### WORK ITEM
Working from the records below, repeat exactly the lines starting at the line that contains "out => json_text" and ending at the line that contains "- intros i i' out Hout", inclusive.

### MATERIAL PROVIDED

(** ** The whole string *)

Lemma vlen_spec k n : vlen_of (2 ^ k) n = (n / 2 ^ k * 2 ^ k)%nat.
Proof.
  unfold vlen_of. rewrite Nat2Z.inj_pow. change (Z.of_nat 2) with 2.
  rewrite <- Z.ldiff_land, Z.sub_1_r, <- Z.ones_equiv, Z.ldiff_ones_r by lia.
  rewrite Z.shiftl_mul_pow2, Z.shiftr_div_pow2 by lia. change 2 with (Z.of_nat 2). rewrite <- Nat2Z.inj_pow.
  rewrite <- Nat2Z.inj_div, <- Nat2Z.inj_mul. by rewrite Nat2Z.id.
Qed.

(** What both functions need of their caller: the string is in memory, and when the build has vector
    instructions of [inst_len] bytes, it is ASCII. *)
Record writable (vector : bool) (inst_len : nat) (mem : list Z) (str_len : nat) : Prop := {
  wr_inst : ∃ k, inst_len = (2 ^ k)%nat;
  wr_bytes : bytes_ok mem;
  wr_len : (str_len <= length mem)%nat;
  wr_ascii : vector = true → Forall (λ c, c < 128) (take str_len mem)
}.

Section whole.
Variables (vector : bool) (inst_len : nat) (mem : list Z) (str_len : nat).
Hypothesis Hw : writable vector inst_len mem str_len.

(** The character step of the two functions *)
Definition char_of (escape_unicode : bool) : nat → option char_step :=
  if escape_unicode then escaped_char mem str_len else raw_char mem str_len.

(** An invariant of the steps holds of the result, and the string is refused for lack of space only. *)
Lemma write_str_spec (Inv : nat → list Z → Prop) off size escape_unicode :
  Inv 0%nat [] →
  (∀ i out, (i < str_len)%nat → Inv i out →
     ∃ st, char_of escape_unicode i = Some st ∧ step_bounds vector str_len i st ∧ Inv (i + cs_used st)%nat (out ++ cs_bytes st)) →
  (∀ i i' out, Inv i out → (i <= i' <= str_len)%nat → ordinary mem i i' → Inv i' (out ++ take (i' - i) (drop i mem))) →
  ∃ r, flb_utils_write_str vector inst_len off size mem str_len escape_unicode = Some r ∧
    match r with
    | None => u64 (size - off) < 6 * Z.of_nat str_len
    | Some out => Inv str_len out ∧ zlen out <= u64 (size - off) ∧ zlen out <= 6 * Z.of_nat str_len
    end.
Proof.
  intros H0 Hstep Hchunk. destruct (wr_inst _ _ _ _ Hw) as [k Hk].
  assert (Ha : 0 <= u64 (size - off)) by (apply Z.mod_pos_bound; lia).
  destruct (rounds_spec vector inst_len (char_of escape_unicode) mem str_len Inv) with (fuel := S str_len) (i := 0%nat)
    (available := u64 (size - off)) (out := @nil Z) as (r & Hr & Hres); try (done || lia).
  - rewrite Hk. pose proof (Nat.pow_nonzero 2 k). lia.
  - apply Hw.
  - intros _. rewrite Hk, vlen_spec. split; [rewrite Nat.mul_comm; apply Nat.Div0.mul_div_le|]. by exists (str_len / 2 ^ k)%nat.
  - intros _. right. by exists 0%nat.
  - rewrite Nat.sub_0_r in Hres. unfold flb_utils_write_str, flb_utils_write_str_escaped, flb_utils_write_str_raw.
    assert (Hcase : match r with None => u64 (size - off) < 6 * Z.of_nat str_len
      | Some out => Inv str_len out ∧ zlen out <= u64 (size - off) ∧ zlen out <= 6 * Z.of_nat str_len end).
    { destruct r; [|done]. change (zlen (@nil Z)) with 0 in Hres. by rewrite !Z.add_0_l in Hres. }
    destruct escape_unicode; [|eauto]. destruct (Z.ltb_spec (u64 (size - off)) (Z.of_nat str_len)); [|eauto].
    exists None. split; [done|]. lia.
Qed.

Lemma char_of_bounds escape_unicode i :
  (i < str_len)%nat → ∃ st, char_of escape_unicode i = Some st ∧ step_bounds vector str_len i st ∧ json_text (cs_bytes st).
Proof. destruct Hw. destruct escape_unicode; [by apply escaped_bounds|by apply raw_bounds]. Qed.

Lemma write_str_json off size escape_unicode :
  ∃ r, flb_utils_write_str vector inst_len off size mem str_len escape_unicode = Some r ∧
    match r with
    | None => u64 (size - off) < 6 * Z.of_nat str_len
    | Some out => json_text out ∧ zlen out <= u64 (size - off) ∧ zlen out <= 6 * Z.of_nat str_len
    end.
Proof.
  apply (write_str_spec (λ _, json_text)); [apply json_text_nil| |].
  - intros i out Hi Hout. destruct (char_of_bounds escape_unicode i Hi) as (st & Hst & Hb & Hj). exists st.
    split_and!; [done|apply Hb..|]. by apply json_text_app.
  - intros i i' out Hout _ Hord. apply json_text_app; [done|]. apply json_text_plain.
    eapply Forall_impl; [exact Hord|]. intros c Hc. unfold special in Hc. cbn in Hc. bool_prop. lia.
Qed.

Lemma write_str_rendered off size escape_unicode :
  text (take str_len mem) →
  ∃ r, flb_utils_write_str vector inst_len off size mem str_len escape_unicode = Some r ∧
    match r with
    | None => u64 (size - off) < 6 * Z.of_nat str_len
    | Some out => rendered mem str_len str_len out ∧ zlen out <= u64 (size - off) ∧ zlen out <= 6 * Z.of_nat str_len
    end.
Proof.
  intros Ht. destruct Hw as [Hinst Hb Hl Ha]. apply (write_str_spec (rendered mem str_len)).
  - split; [apply renders_nil|done].
  - intros i out Hi Hout. destruct (char_of_bounds escape_unicode i Hi) as (st & Hst & Hbounds & _).
    exists st. split_and!; [done|apply Hbounds..|].
    destruct (if escape_unicode as e return ∃ st, char_of e i = Some st ∧ rendered mem str_len (i + cs_used st) (out ++ cs_bytes st)
      then escaped_rendered mem str_len Hb Hl i out Hi Hout else raw_rendered mem str_len Hb Hl i out Hi Hout) as (st' & Hst' & Hr).
    rewrite Hst in Hst'. by injection Hst' as <-.
  - intros i i' out. by apply rendered_chunk.
Qed.

(** [flb_utils_write_str_buf] stops growing the buffer once it has six bytes per character. *)
Lemma write_str_buf_loop_ends escape_unicode fuel : ∀ s e,
  (1 <= fuel)%nat → 0 <= s → s + 256 * Z.of_nat fuel < 2 ^ 64 →
  6 * Z.of_nat str_len <= s + 256 * (Z.of_nat fuel - 1) →
  ∃ r e', write_str_buf_loop vector inst_len fuel s mem str_len escape_unicode e = Some (r, e') ∧
    (calm e → is_Some r) ∧
    ∀ s' out, r = Some (s', out) → json_text out ∧ zlen out <= s' ∧ zlen out <= 6 * Z.of_nat str_len ∧
      s <= s' ∧ (s < s' → s' < 6 * Z.of_nat str_len + 256).
Proof.
  induction fuel as [|fuel IH]; intros s e H1 Hs Hov Hf; [lia|]. cbn [write_str_buf_loop].
  destruct (write_str_json 0 s escape_unicode) as (r & Hr & Hres). rewrite Z.sub_0_r, u64_id in Hres by lia.
  rewrite Hr. unfold mbind at 1, M_bind at 1. cbn [deref]. destruct r as [out|].
  { eexists _, _. split; [done|]. split; [by eexists|]. intros s' out' [= <- <-]. destruct Hres as (? & ? & ?). split_and!; done || lia. }
  assert (Hfuel : (1 <= fuel)%nat) by lia. rewrite u64_id by lia. unfold mbind at 1, M_bind at 1.
  destruct (malloc_cases e) as [[(script & ->) Hc]|(script & -> & Hc)].
  { eexists _, _. split; [done|]. split; [done|]. by intros s' out. }
  destruct (IH (s + 256) (set_e_next (S (e_next (env_of e))) (set_e_alloc script (env_of e)))) as (r & e' & Hrun & Hcalm & Hout); [done|lia|lia|lia|].
  exists r, e'. split; [exact Hrun|]. split.
  - intros He. apply Hcalm. destruct He as [? ?]. specialize (Hc (conj H H0)) as ->. by split.
  - intros s' out Hr'. destruct (Hout s' out Hr') as (? & ? & ? & ? & Hgrow). split_and!; try (done || lia).
Qed.
End whole.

### RESULT
    | Some out => json_text out ∧ zlen out <= u64 (size - off) ∧ zlen out <= 6 * Z.of_nat str_len
    end.
Proof.
  apply (write_str_spec (λ _, json_text)); [apply json_text_nil| |].
  - intros i out Hi Hout. destruct (char_of_bounds escape_unicode i Hi) as (st & Hst & Hb & Hj). exists st.
    split_and!; [done|apply Hb..|]. by apply json_text_app.
  - intros i i' out Hout _ Hord. apply json_text_app; [done|]. apply json_text_plain.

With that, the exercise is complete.